Top of Data provided

(** * The MCP handshake probe (debug_mcp_init.py)

    A shallow embedding of the script: the values [json.loads] produces,
    the three functions [send_message], [read_response] and [main], and the
    child process they talk to.  The child is a script of outcomes, one per
    call the probe makes on the [Popen] handle; every such call is recorded
    in a trace, so that statements about what the probe sends, reads and
    prints are statements about that trace.

    The runs covered are those in which every call returns or raises an
    [Exception]: a [readline] that blocks for ever, and an interrupt from
    the keyboard, are not runs of this model.  [print], [time.sleep],
    [terminate] and [kill] are taken to return; [process.stderr.read] may
    raise, as it does on bytes that are no text. *)

From Stdlib Require Import List String Ascii ZArith Bool Lia DecimalString.
From Stdlib Require Import SpecFloat.
Import ListNotations.

Open Scope string_scope.
Open Scope list_scope.

(** ** Python values *)

(** The values [json.loads] returns.  [None] is JSON's [null]; a [dict]
    keeps its items in insertion order, and a key is looked up at its first
    item.  A [str] is a sequence of code points below 256. *)
#[warnings="-register-all"]
Inductive pyval : Type :=
| PNone
| PBool (b : bool)
| PInt (n : Z)
| PFloat (x : spec_float)
| PStr (s : string)
| PList (items : list pyval)
| PDict (items : list (string * pyval)).

(** Instances of [Exception]: those the script's own expressions raise, and
    those the operating system hands to it. *)
Inductive exn : Type :=
| AttributeError (type_name attr : string)
| TypeError (msg : string)
| KeyError (key : string)
| TimeoutExpired (timeout : nat)
| JSONDecodeError (msg : string)
| UnicodeDecodeError
| FileNotFoundError (path : string)
| BrokenPipeError
| OSError (msg : string).

Definition type_name (v : pyval) : string :=
  match v with
  | PNone => "NoneType"
  | PBool _ => "bool"
  | PInt _ => "int"
  | PFloat _ => "float"
  | PStr _ => "str"
  | PList _ => "list"
  | PDict _ => "dict"
  end.

Definition str_truthy (s : string) : bool :=
  match s with EmptyString => false | String _ _ => true end.

(** [bool(v)]: what an [if] or an [and] tests. *)
Definition truthy (v : pyval) : bool :=
  match v with
  | PNone => false
  | PBool b => b
  | PInt n => negb (Z.eqb n 0)
  | PFloat (S754_zero _) => false
  | PFloat _ => true
  | PStr s => str_truthy s
  | PList [] => false
  | PList (_ :: _) => true
  | PDict [] => false
  | PDict (_ :: _) => true
  end.

Fixpoint dict_get (d : list (string * pyval)) (k : string) : option pyval :=
  match d with
  | [] => None
  | (k', v) :: d' => if String.eqb k' k then Some v else dict_get d' k
  end.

Bottom of Data provided

Return the data in full, with each line kept exactly as it is.

(** * The MCP handshake probe (debug_mcp_init.py)

    A shallow embedding of the script: the values [json.loads] produces,
    the three functions [send_message], [read_response] and [main], and the
    child process they talk to.  The child is a script of outcomes, one per
    call the probe makes on the [Popen] handle; every such call is recorded
    in a trace, so that statements about what the probe sends, reads and
    prints are statements about that trace.

    The runs covered are those in which every call returns or raises an
    [Exception]: a [readline] that blocks for ever, and an interrupt from
    the keyboard, are not runs of this model.  [print], [time.sleep],
    [terminate] and [kill] are taken to return; [process.stderr.read] may
    raise, as it does on bytes that are no text. *)

From Stdlib Require Import List String Ascii ZArith Bool Lia DecimalString.
From Stdlib Require Import SpecFloat.
Import ListNotations.

Open Scope string_scope.
Open Scope list_scope.

(** ** Python values *)

(** The values [json.loads] returns.  [None] is JSON's [null]; a [dict]
    keeps its items in insertion order, and a key is looked up at its first
    item.  A [str] is a sequence of code points below 256. *)
#[warnings="-register-all"]
Inductive pyval : Type :=
| PNone
| PBool (b : bool)
| PInt (n : Z)
| PFloat (x : spec_float)
| PStr (s : string)
| PList (items : list pyval)
| PDict (items : list (string * pyval)).

(** Instances of [Exception]: those the script's own expressions raise, and
    those the operating system hands to it. *)
Inductive exn : Type :=
| AttributeError (type_name attr : string)
| TypeError (msg : string)
| KeyError (key : string)
| TimeoutExpired (timeout : nat)
| JSONDecodeError (msg : string)
| UnicodeDecodeError
| FileNotFoundError (path : string)
| BrokenPipeError
| OSError (msg : string).

Definition type_name (v : pyval) : string :=
  match v with
  | PNone => "NoneType"
  | PBool _ => "bool"
  | PInt _ => "int"
  | PFloat _ => "float"
  | PStr _ => "str"
  | PList _ => "list"
  | PDict _ => "dict"
  end.

Definition str_truthy (s : string) : bool :=
  match s with EmptyString => false | String _ _ => true end.

(** [bool(v)]: what an [if] or an [and] tests. *)
Definition truthy (v : pyval) : bool :=
  match v with
  | PNone => false
  | PBool b => b
  | PInt n => negb (Z.eqb n 0)
  | PFloat (S754_zero _) => false
  | PFloat _ => true
  | PStr s => str_truthy s
  | PList [] => false
  | PList (_ :: _) => true
  | PDict [] => false
  | PDict (_ :: _) => true
  end.

Fixpoint dict_get (d : list (string * pyval)) (k : string) : option pyval :=
  match d with
  | [] => None
  | (k', v) :: d' => if String.eqb k' k then Some v else dict_get d' k
  end.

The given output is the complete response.